The whole city turns to God. And Jonah is mad, so he goes and pouts. Do you ever pout when God is doing stuff? Perhaps because we don’t like this whole love and forgiveness thing as much as we think?

God then shelters Jonah with a vine, but then He sends a worm to kill the vine, along with a hot sun and wind to make things unbearable. How does Jonah react? If you haven’t figured it out yet he gets mad again. He reacts negatively: “It would be better for me to die than to live. I am angry enough to die.”

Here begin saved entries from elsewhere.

(** The entry of one change, in [updateChangelogWithHistory]. *)
Definition archivedEntry (change : Change.change) : str :=
  [LF] ++ lit "## " ++ Change.timestamp change ++ lit " (Archived)" ++ [LF; LF] ++
  lit "**Version:** `" ++ Change.hash change ++ lit "`" ++ [LF; LF] ++
  statistics (Change.diffSummary change) ++ samples (Change.diffSummary change) ++
  lit "---" ++ [LF].

Definition historicalEntries (changes : list Change.change)
    (initialVersion : Version.version) : str :=
  let intro :=
    [LF] ++ lit "## " ++ historicalTitle ++ [LF; LF] ++
    lit "The following changes were detected by analyzing archived snapshots." ++ [LF; LF] ++
    lit "---" ++ [LF] in
  let initial :=
    [LF] ++ lit "## " ++ Version.timestamp initialVersion ++ lit " (Initial - Archived)" ++
    [LF; LF] ++
    lit "**Version:** `" ++ Version.hash initialVersion ++ lit "`" ++ [LF; LF] ++
    lit "First archived snapshot of the constitution." ++ [LF; LF] ++
    lit "---" ++ [LF] in
  fold_left (fun entries change => entries ++ archivedEntry change) changes (intro ++ initial).

(** The header of a new changelog, in [backfill.js]. *)
Definition backfillHeader : str :=
  lit "# Anthropic Constitution Changelog" ++ [LF; LF] ++
  lit "This file tracks all detected changes to [Anthropic's Constitution](https://www.anthropic.com/constitution)." ++ [LF; LF] ++
  lit "---" ++ [LF].

Definition liveHeading : str :=
  [LF] ++ lit "## Live Monitoring" ++ [LF; LF] ++
  lit "Changes detected by automated daily monitoring:" ++ [LF; LF] ++ lit "---".

(** [updateChangelogWithHistory]: the content written to the changelog, or
    [None] when the function returns without writing.  [file] is the
    changelog on disk, [None] when it cannot be read. *)
Definition updateChangelogWithHistory (file : option str)
    (changes : list Change.change) (initialVersion : Version.version) : option str :=
  let entries := historicalEntries changes initialVersion in
  let existing := default [] file in
  if truthy existing && includes (lit "---") existing
  then
    let parts := splitStr (lit "---") existing in
    let header := firstPart parts ++ lit "---" ++ [LF] in
    let rest := join (lit "---") (drop 1 parts) in
    if includes historicalTitle existing then None
    else Some (header ++ entries ++ liveHeading ++ rest)
  else Some (backfillHeader ++ entries).

(** The changelog on disk after a call. *)
Definition written (file : option str) (result : option str) : option str :=
  match result with
  | Some content => Some content
  | None => file
  end.

(** ** [fetchConstitution]: the clean-up of the page text *)

(** The value that [fetchConstitution] returns for the text [text] of the
    page: [text.replace(/\s+/g, ' ').trim()]. *)
Definition cleanText (text : str) : str := trim (collapseSpaces false text).

(** Every whitespace character of [s] is a space. *)
Definition onlySpaces (s : str) : Prop :=
  forall c, c ∈ s -> isSpace c = true -> c = " "%char.

(** The pieces of [split] with the pieces [d] before them. *)
Definition prependPieces (d : list str) (st : splitState) : splitState :=
  {| sdone := d ++ sdone st; scur := scur st |}.

(** ** The stored versions and [runMonitor]

    The files that [monitor.js] reads and writes are a state that the
    functions pass on: [texts] holds the text files of the directory
    [versions] by base name ([latest.txt], the version files and the diff
    files), [metadata] the value that [metadata.json] holds ([None] when
    the file is missing or does not parse; [JSON.parse] gives back what
    [JSON.stringify] wrote), and [changelog] the file [CHANGELOG.md].  A
    read that fails is [None]; creating the directory is left out. *)
Record disk := {
  texts : gmap str str;
  metadata : option (list Version.version);
  changelog : option str
}.

(** Nothing on disk yet. *)
Definition emptyDisk : disk := {| texts := ∅; metadata := None; changelog := None |}.

(** [fs.writeFile(path.join(VERSIONS_DIR, name), content)] *)
Definition write (name content : str) (d : disk) : disk :=
  {| texts := <[ name := content ]> (texts d);
     metadata := metadata d;
     changelog := changelog d |}.

(** [fs.writeFile(CHANGELOG_FILE, content)] *)
Definition writeChangelog (content : str) (d : disk) : disk :=
  {| texts := texts d; metadata := metadata d; changelog := Some content |}.

(** [loadMetadata]: the versions, none when the file cannot be read. *)
Definition loadMetadata (d : disk) : list Version.version := default [] (metadata d).

Definition saveMetadata (versions : list Version.version) (d : disk) : disk :=
  {| texts := texts d; metadata := Some versions; changelog := changelog d |}.

Definition getLatestVersion (d : disk) : option str := texts d !! lit "latest.txt".

Definition saveVersion (content timestamp versionHash : str) (d : disk) : disk :=
  let d1 := write (lit "latest.txt") content d in
  let versionFile := versionFileName (safeTimestamp timestamp) versionHash in
  let d2 := write versionFile content d1 in
  let versions := loadMetadata d2 in
  saveMetadata
    (versions ++ [{| Version.timestamp := timestamp;
                     Version.hash := versionHash;
                     Version.file := versionFile;
                     Version.waybackTimestamp := None |}])
    d2.
Lemma wf_mark r x y : wf r → wf (mark r x y).
Proof.
  intros [Hlen Hrows]. unfold mark. split; [by rewrite length_alter|].
  apply Forall_forall. intros row [i Hi]%list_elem_of_lookup.
  rewrite Forall_forall in Hrows.
  rewrite list_lookup_alter in Hi. case_decide as Hy.
  - destruct (r !! y) as [row'|] eqn:Hrow'; simplify_eq/=.
    rewrite length_insert. apply Hrows. by eapply list_elem_of_lookup_2.
  - apply Hrows. by eapply list_elem_of_lookup_2.
Qed.

Lemma marked_mark r x y c :
  wf r → x < width → y < height →
  marked (mark r x y) c ↔ c = (x, y) ∨ marked r c.
Proof.
  intros Hwf Hx Hy. destruct c as [a b]. unfold marked, mark, cell. simpl.
  destruct (wf_cell r (x, y) Hwf Hx Hy) as [v Hv]. unfold cell in Hv.
  simpl in Hv. rewrite list_lookup_alter. case_decide as Hb.
  - subst b. destruct (r !! y) as [row|]; [|done]. simpl in *.
    destruct (decide (x = a)) as [->|Hne].
    + rewrite list_lookup_insert_eq by by eapply lookup_lt_Some.
      split; [by left|done].
    + rewrite list_lookup_insert_ne by done.
      split; [by right|]. intros [[= ?]|?]; [lia|done].
  - split; [by right|]. intros [[= ? ?]|?]; [lia|done].
Qed.

(** *** The measure: cells not yet marked *)

Definition cellsOf : list Cell :=
  y ← seq 0 height; (λ x, (x, y)) <$> seq 0 width.

Global Instance marked_dec r c : Decision (marked r c).
Proof. unfold marked. apply _. Defined.

Definition todo (r : list (list bool)) : nat :=
  length (filter (λ c, ¬ marked r c) cellsOf).

Lemma elem_of_cellsOf c : c ∈ cellsOf ↔ c.1 < width ∧ c.2 < height.
Proof.
  unfold cellsOf. rewrite list_elem_of_bind. split.
  - intros (y & (x & -> & Hx%elem_of_seq)%list_elem_of_fmap & Hy%elem_of_seq).
    simpl. lia.
  - intros [Hx Hy]. exists c.2. rewrite elem_of_seq. split; [|lia].
    apply list_elem_of_fmap. exists c.1. rewrite elem_of_seq.
    split; [by destruct c|lia].
Qed.

Lemma length_bind_const {A B} (f : A → list B) k (l : list A) :
  (∀ x, length (f x) = k) → length (l ≫= f) = length l * k.
Proof.
  intros Hf. induction l as [|x l IH]; [done|].
  rewrite bind_cons, length_app, Hf, IH. simpl. lia.
Qed.

Lemma length_cellsOf : length cellsOf = height * width.
Proof.
  unfold cellsOf. rewrite (length_bind_const _ width).
  - by rewrite length_seq.
  - intros y. by rewrite length_fmap, length_seq.
Qed.

Lemma filter_length_le {A} (P Q : A → Prop)
    `{!∀ x, Decision (P x), !∀ x, Decision (Q x)} (l : list A) :
  (∀ x, P x → Q x) → length (filter P l) ≤ length (filter Q l).
Proof.
  intros HPQ. induction l as [|x l IH]; [done|].
  rewrite !filter_cons. destruct (decide (P x)), (decide (Q x));
    simpl; [lia|naive_solver|lia..].
Qed.

Lemma filter_length_lt {A} (P Q : A → Prop)
    `{!∀ x, Decision (P x), !∀ x, Decision (Q x)} (l : list A) x :
  (∀ x, P x → Q x) → x ∈ l → Q x → ¬ P x →
  length (filter P l) < length (filter Q l).
Proof.
  intros HPQ Hx HQ HP. induction l as [|y l IH]; [by apply elem_of_nil in Hx|].
  pose proof (filter_length_le P Q l HPQ).
  rewrite !filter_cons. apply elem_of_cons in Hx as [<-|Hx].
  - rewrite decide_False, decide_True by done. simpl. lia.
  - specialize (IH Hx). destruct (decide (P y)), (decide (Q y));
      simpl; [lia|naive_solver|lia..].
Qed.

Lemma todo_bound r : todo r ≤ height * width.
Proof. unfold todo. rewrite <-length_cellsOf. apply length_filter. Qed.

Lemma todo_mono r r' :
  (∀ c, marked r c → marked r' c) → todo r' ≤ todo r.
Proof. intros Hm. apply filter_length_le. naive_solver. Qed.

Lemma todo_lt r r' c :
  (∀ c, marked r c → marked r' c) → c.1 < width → c.2 < height →
  ¬ marked r c → marked r' c → todo r' < todo r.
Proof.
  intros Hm Hx Hy Hc Hc'. apply (filter_length_lt _ _ _ c); [naive_solver| |done|].
  - by apply elem_of_cellsOf.
  - naive_solver.
Qed.

(** *** The recursion marks what is connected to its starting cell *)

Variable c0 : Cell.

(** Every marked cell is connected to [c0]. *)
Definition inv (r : list (list bool)) : Prop :=
  wf r ∧ ∀ a, marked r a → reach c0 a.

Definition grows (r r' : list (list bool)) : Prop :=
  ∀ a, marked r a → marked r' a.

(** The open neighbours of a cell marked between [r] and [r'] are marked
    in [r']. *)
Definition closedNew (r r' : list (list bool)) : Prop :=
  ∀ a, marked r' a → ¬ marked r a →
       ∀ a', adjacent a a' → openCell a' → marked r' a'.

(** One of the four guarded recursive calls. *)
Definition guarded (fuel : nat) (g : bool) (x y : nat)
    (r : list (list bool)) : option (list (list bool)) :=
  if g && unmarked r x y then floodFill fuel wallSet width height x y r
  else Some r.

Lemma floodFill_S fuel x y r :
  floodFill (S fuel) wallSet width height x y r
  = if has wallSet (key (pt x y)) then Some r
    else
      r ← guarded fuel (bool_decide (0 < x)) (x - 1) y (mark r x y);
      r ← guarded fuel (bool_decide (x < width - 1)) (x + 1) y r;
      r ← guarded fuel (bool_decide (0 < y)) x (y - 1) r;
      guarded fuel (bool_decide (y < height - 1)) x (y + 1) r.
Proof. done. Qed.

Definition callOk (fuel : nat) : Prop :=
  ∀ x y r,
    inv r → x < width → y < height → ¬ marked r (x, y) →
    (openCell (x, y) → reach c0 (x, y)) → todo r < fuel →
    ∃ r', floodFill fuel wallSet width height x y r = Some r'
          ∧ inv r' ∧ grows r r' ∧ closedNew r r'
          ∧ (openCell (x, y) → marked r' (x, y)).

Lemma guarded_ok fuel g x y r :
  callOk fuel → inv r → (g = true → x < width ∧ y < height) →
  (g = true → openCell (x, y) → reach c0 (x, y)) → todo r < fuel →
  ∃ r', guarded fuel g x y r = Some r'
        ∧ inv r' ∧ grows r r' ∧ closedNew r r'
        ∧ (g = true → openCell (x, y) → marked r' (x, y)).
Proof.
  intros Hcall Hinv Hg Hreach Htodo. unfold guarded.
  destruct g; simpl.
  - destruct (unmarked r x y) eqn:Hun.
    + apply unmarked_spec in Hun. destruct (Hg eq_refl) as [Hx Hy].
      destruct (Hcall x y r) as (r' & ? & ? & ? & ? & ?); auto.
      exists r'. by split_and!.
    + exists r. split_and!; [done..| | |].
      * by intros a.
      * by intros a ??.
      * intros _ _. destruct (decide (marked r (x, y))) as [|Hn]; [done|].
        apply unmarked_spec in Hn. congruence.
  - exists r. split_and!; [done..| | |done].
    + by intros a.
    + by intros a ??.
Qed.

Lemma closedNew_trans r1 r2 r3 :
  grows r2 r3 → closedNew r1 r2 → closedNew r2 r3 → closedNew r1 r3.
Proof.
  intros Hg H12 H23 a Ha3 Ha1 a' Hadj Hopen.
  destruct (decide (marked r2 a)) as [Ha2|Ha2].
  - apply Hg. by eapply H12.
  - by eapply H23.
Qed.

Lemma floodFill_ok fuel : callOk fuel.
Proof.
  induction fuel as [|fuel IH]; intros x y r Hinv Hx Hy Hnew Hreach Htodo;
    [lia|].
  rewrite floodFill_S. unfold has. case_bool_decide as Hwall.
  { exists r. split_and!; [done..| | |].
    - by intros a.
    - by intros a ??.
    - by intros (_ & _ & ?). }
  assert (openCell (x, y)) as Hopen by done.
  specialize (Hreach Hopen). destruct Hinv as [Hwf Hmarked].
  pose proof (marked_mark r x y) as Hmark.
  assert (inv (mark r x y)) as Hinv1.
  { split; [by apply wf_mark|]. intros a [->|?]%Hmark; auto. }
  assert (grows r (mark r x y)) as Hg1.
  { intros a ?. apply Hmark; auto. }
  assert (todo (mark r x y) < fuel) as Htodo1.
  { assert (todo (mark r x y) < todo r); [|lia].
    apply (todo_lt _ _ (x, y)); [done..|]. apply Hmark; auto. }
  destruct (guarded_ok fuel (bool_decide (0 < x)) (x - 1) y _ IH Hinv1)
    as (r2 & -> & Hinv2 & Hg2 & Hc2 & Hm2); [| |done|].
  { intros ?%bool_decide_eq_true. lia. }
  { intros ?%bool_decide_eq_true Ho. eapply reach_step; [done| |done].
    left. simpl. lia. }
  simpl. pose proof (todo_mono _ _ Hg2) as Htodo2.
  destruct (guarded_ok fuel (bool_decide (x < width - 1)) (x + 1) y _ IH Hinv2)
    as (r3 & -> & Hinv3 & Hg3 & Hc3 & Hm3); [| |lia|].
  { intros ?%bool_decide_eq_true. lia. }
  { intros ?%bool_decide_eq_true Ho. eapply reach_step; [done| |done].
    left. simpl. lia. }
  simpl. pose proof (todo_mono _ _ Hg3) as Htodo3.
  destruct (guarded_ok fuel (bool_decide (0 < y)) x (y - 1) _ IH Hinv3)
    as (r4 & -> & Hinv4 & Hg4 & Hc4 & Hm4); [| |lia|].
  { intros ?%bool_decide_eq_true. lia. }
  { intros ?%bool_decide_eq_true Ho. eapply reach_step; [done| |done].
    right. simpl. lia. }
  simpl. pose proof (todo_mono _ _ Hg4) as Htodo4.
  destruct (guarded_ok fuel (bool_decide (y < height - 1)) x (y + 1) _ IH Hinv4)
    as (r5 & -> & Hinv5 & Hg5 & Hc5 & Hm5); [| |lia|].
  { intros ?%bool_decide_eq_true. lia. }
  { intros ?%bool_decide_eq_true Ho. eapply reach_step; [done| |done].
    right. simpl. lia. }
  exists r5. split_and!; [done..| | |].
  - intros a ?. by apply Hg5, Hg4, Hg3, Hg2, Hg1.
  - intros a Ha5 Ha a' Hadj Ho.
    destruct (decide (a = (x, y))) as [->|Hne].
    + destruct Ho as (Hx' & Hy' & Hw'). destruct a' as [x' y'].
      unfold adjacent in Hadj. simpl in *.
      destruct Hadj as [[-> [?|?]]|[-> [?|?]]].
      * apply Hg5, Hg4, Hg3. replace x' with (x - 1) in * by lia.
        apply Hm2; [apply bool_decide_eq_true; lia|done].
      * apply Hg5, Hg4. replace x' with (x + 1) in * by lia.
        apply Hm3; [apply bool_decide_eq_true; lia|done].
      * apply Hg5. replace y' with (y - 1) in * by lia.
        apply Hm4; [apply bool_decide_eq_true; lia|done].
      * replace y' with (y + 1) in * by lia.
        apply Hm5; [apply bool_decide_eq_true; lia|done].
    + assert (closedNew (mark r x y) r5) as Hc.
      { eapply closedNew_trans; [done| |done].
        eapply closedNew_trans; [done| |done].
        eapply closedNew_trans; [done| |done]. done. }
      apply (Hc a); [done| |done..].
      intros [?|?]%Hmark; done.
  - intros _. apply Hg5, Hg4, Hg3, Hg2, Hmark; auto.
Qed.
(** C10. The verifier chains each changeset to the digest it recomputed
    for the changeset before, never to a stored hash.  For any vertex,
    whatever its stored hashes: the entry of the changeset at index [j]
    reports [invalidChangesetHash] exactly when the stored hash of that
    changeset differs from the base64 of Blake2b-256 over the digest
    computed in the same way for the changeset at [j - 1] (nothing for the
    first), the decimal digits of [created], the bytes of [userIdentity]
    and the serialised patches.  Consequently, in a vertex whose stored
    hashes were those digests before the hash of the changeset at index [i]
    alone was overwritten, the digests are what they were, the entry of
    changeset [i] reports [invalidChangesetHash], every other entry is the
    one reported before the overwrite, and none of them reports
    [invalidChangesetHash]. *)
Theorem C10_tampered_hash_fails_alone (svc : Service) (imm : ImmutableStorage)
    (vertex : IAuditableItemGraphVertex) (depth : VerifyDepth)
    (changesets : list IAuditableItemGraphChangeset) :
  v_changesets vertex = Some changesets ->
  (∀ j c,
     changesets !! j = Some c ->
     ∃ v digest,
       (verifyChangesets svc imm vertex depth).2 !! j = Some v
       ∧ linkedDigests [] changesets !! j = Some digest
       ∧ digest
         = blake2b256 (match j with
                       | O => []
                       | S j' => default [] (linkedDigests [] changesets !! j')
                       end
                       ++ utf8ToBytes (toString (cs_created c))
                       ++ utf8ToBytes (cs_userIdentity c)
                       ++ toBytes (cs_patches c))
       ∧ (ver_failure v = Some "invalidChangesetHash"
          ↔ cs_hash c ≠ bytesToBase64 digest))
  ∧ (∀ i c h,
       changesets !! i = Some c ->
       cs_hash <$> changesets = bytesToBase64 <$> linkedDigests [] changesets ->
       h ≠ cs_hash c ->
       let tampered := <[i := set_hash h c]> changesets in
       let before := (verifyChangesets svc imm vertex depth).2 in
       let after :=
         (verifyChangesets svc imm (set_changesets (Some tampered) vertex) depth).2 in
       linkedDigests [] tampered = linkedDigests [] changesets
       ∧ (∃ v, after !! i = Some v ∧ ver_failure v = Some "invalidChangesetHash")
       ∧ (∀ j, j ≠ i -> after !! j = before !! j)
       ∧ (∀ j v, j ≠ i -> after !! j = Some v ->
                 ver_failure v ≠ Some "invalidChangesetHash")).
Proof.
  intros Hcs.
  assert (Hentry : ∀ vertex' changesets' j c,
            v_changesets vertex' = Some changesets' ->
            changesets' !! j = Some c ->
            ∃ v digest,
              (verifyChangesets svc imm vertex' depth).2 !! j = Some v
              ∧ linkedDigests [] changesets' !! j = Some digest
              ∧ digest
                = blake2b256 (match j with
                              | O => []
                              | S j' => default [] (linkedDigests [] changesets' !! j')
                              end
                              ++ utf8ToBytes (toString (cs_created c))
                              ++ utf8ToBytes (cs_userIdentity c)
                              ++ toBytes (cs_patches c))
              ∧ (ver_failure v = Some "invalidChangesetHash"
                 ↔ cs_hash c ≠ bytesToBase64 digest)).
  { intros vertex' changesets' j c Hcs' Hj.
    pose proof (chainDigests_lookup changesets' None j c Hj) as Hd.
    rewrite (verifyChangesets_lookup _ _ _ _ changesets' j c Hcs' Hj).
    eexists _, _. split; [done|].
    split; [rewrite <- chainDigests_None_linked; exact Hd|].
    split.
    - rewrite changesetDigest_formula. f_equal. f_equal.
      destruct j as [|j']; [done|].
      by rewrite <- chainDigests_None_linked.
    - rewrite verifyChangeset_hash_failure. split; intros Hne Heq; by apply Hne. }
  split; [intros j c Hj; by apply Hentry|].
  intros i c h Hi Hvalid Hne tampered before after.
  assert (Hdig : linkedDigests [] tampered = linkedDigests [] changesets).
  { subst tampered.
    rewrite <- !chainDigests_None_linked. by apply chainDigests_set_hash. }
  assert (Hstored : ∀ j cj, changesets !! j = Some cj ->
            ∃ digest, linkedDigests [] changesets !! j = Some digest
                      ∧ cs_hash cj = bytesToBase64 digest).
  { intros j cj Hj.
    assert (Hh : (cs_hash <$> changesets) !! j
                 = (bytesToBase64 <$> linkedDigests [] changesets) !! j)
      by by rewrite Hvalid.
    rewrite !list_lookup_fmap, Hj in Hh. simpl in Hh.
    destruct (linkedDigests [] changesets !! j) as [digest|]; [|done].
    exists digest. split; [done|]. by injection Hh. }
  assert (Hlt : (i < length changesets)%nat) by by eapply lookup_lt_Some.
  assert (Hother : ∀ j, j ≠ i -> after !! j = before !! j).
  { intros j Hji. subst after before.
    destruct (changesets !! j) as [cj|] eqn:Hj.
    - rewrite (verifyChangesets_lookup _ _ _ _ tampered j cj); [|done|].
      2:{ subst tampered. by rewrite list_lookup_insert_ne. }
      rewrite (verifyChangesets_lookup _ _ _ _ changesets j cj) by done.
      subst tampered. rewrite length_insert, chainDigests_set_hash by done.
      by rewrite (verifyChangeset_vertex_ext _ _ _ vertex) by done.
    - apply lookup_ge_None in Hj.
      rewrite !(proj2 (lookup_ge_None _ _)); [done| |].
      + by rewrite verifyChangesets_length, Hcs.
      + rewrite verifyChangesets_length. simpl. subst tampered.
        by rewrite length_insert. }
  split; [done|]. split; [|split; [done|]].
  - destruct (Hentry (set_changesets (Some tampered) vertex) tampered i (set_hash h c))
      as (v & digest & Hv & Hd & _ & Hfail); [done| |].
    { subst tampered. by apply list_lookup_insert_eq. }
    exists v. split; [exact Hv|]. apply Hfail. simpl.
    destruct (Hstored i c Hi) as (digest' & Hd' & Hh).
    rewrite Hdig, Hd' in Hd. injection Hd as <-. by rewrite <- Hh.
  - intros j v Hji Hv. rewrite (Hother j Hji) in Hv. subst before.
    destruct (changesets !! j) as [cj|] eqn:Hj.
    + destruct (Hentry vertex changesets j cj Hcs Hj) as (v' & digest & Hv' & Hd & _ & Hfail).
      rewrite Hv' in Hv. injection Hv as <-. rewrite Hfail.
      destruct (Hstored j cj Hj) as (digest' & Hd' & Hh).
      rewrite Hd' in Hd. injection Hd as <-. by intros Hmis.
    + apply lookup_ge_None in Hj.
      rewrite (proj2 (lookup_ge_None _ _)) in Hv; [done|].
      by rewrite verifyChangesets_length, Hcs.
Qed.
End Verifier.

Section VerifierInstances.
#[local] Existing Instance TestEnv.collaborators.

(** C10 (instance). In the alias swap, overwriting the stored hash of the
    first changeset makes the first entry fail and leaves the second entry
    as it was; and the second entry is checked against the digest chained
    to the recomputed digest of the first changeset. *)
Lemma C10_tampered_first_hash_of_swap :
  match _vertexStorage Scenarios.swapped !! TestEnv.VERTEX_ID with
  | Some e =>
      let vertex := vertexEntityToModel e in
      let changesets := default [] (v_changesets vertex) in
      match changesets !! 0%nat with
      | Some c =>
          let imm := _integrityImmutableStorage Scenarios.swapped in
          let tampered := <[0%nat := set_hash "tampered" c]> changesets in
          let before := (verifyChangesets TestEnv.service imm vertex VerifyAll).2 in
          let after :=
            (verifyChangesets TestEnv.service imm
               (set_changesets (Some tampered) vertex) VerifyAll).2 in
          (linkedDigests [] tampered = linkedDigests [] changesets
           ∧ (∃ v, after !! 0%nat = Some v
                   ∧ ver_failure v = Some "invalidChangesetHash")
           ∧ (∀ j, j ≠ 0%nat -> after !! j = before !! j)
           ∧ (∀ j v, j ≠ 0%nat -> after !! j = Some v ->
                     ver_failure v ≠ Some "invalidChangesetHash"))
          ∧ (∀ j cj,
               tampered !! j = Some cj ->
               ∃ v digest,
                 after !! j = Some v
                 ∧ linkedDigests [] tampered !! j = Some digest
                 ∧ digest
                   = blake2b256 (match j with
                                 | O => []
                                 | S j' => default [] (linkedDigests [] tampered !! j')
                                 end
                                 ++ utf8ToBytes (toString (cs_created cj))
                                 ++ utf8ToBytes (cs_userIdentity cj)
                                 ++ toBytes (cs_patches cj))
                 ∧ (ver_failure v = Some "invalidChangesetHash"
                    ↔ cs_hash cj ≠ bytesToBase64 digest))
      | None => False
      end
  | None => False
  end.
Proof.
  destruct (_vertexStorage Scenarios.swapped !! TestEnv.VERTEX_ID) as [e|] eqn:He;
    [|vm_compute in He; discriminate He].
  vm_compute in He. injection He as <-.
  cbv zeta.
  match goal with
  | |- match default [] (v_changesets ?v) !! 0%nat with _ => _ end =>
      destruct (default [] (v_changesets v) !! 0%nat) as [c|] eqn:Hi;
        [|vm_compute in Hi; discriminate Hi];
      split;
        [apply (proj2 (C10_tampered_hash_fails_alone TestEnv.service
                         (_integrityImmutableStorage Scenarios.swapped) v VerifyAll
                         (default [] (v_changesets v)) eq_refl) 0%nat c "tampered")
        |apply (proj1 (C10_tampered_hash_fails_alone TestEnv.service
                         (_integrityImmutableStorage Scenarios.swapped)
                         (set_changesets
                            (Some (<[0%nat := set_hash "tampered" c]>
                                     (default [] (v_changesets v)))) v)
                         VerifyAll
                         (<[0%nat := set_hash "tampered" c]> (default [] (v_changesets v)))
                         eq_refl))]
  end.
  - exact Hi.
  - vm_compute. reflexivity.
  - vm_compute in Hi. injection Hi as <-. discriminate.
Defined.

Now get this: it was the greatest revival ever! Jonah was mad at God for being a part of the greatest revival ever.

Jonah and negativity. Negative spirits will rob you of your God destiny. If you don’t listen to God your life will be filled with a spirit of negativism.

But notice how the little book of Jonah ends- God defends the saving of the city, but it doesn’t say Jonah was convinced. God speaks to us, He leads us, He draws us, but we always get to decide how much we’ll resist Him. Interestingly in the book of Jonah, everybody and everything obeys God, except for Jonah!

What is God saying to you?

Decide to do what you know God says to do- stop thinking about doing it and 'just do it'!

Undertake everything you do on God's behalf.

Colossians 3:17
Let every detail in your lives—words, actions, whatever—be done in the name of the Master, Jesus, thanking God the Father every step of the way.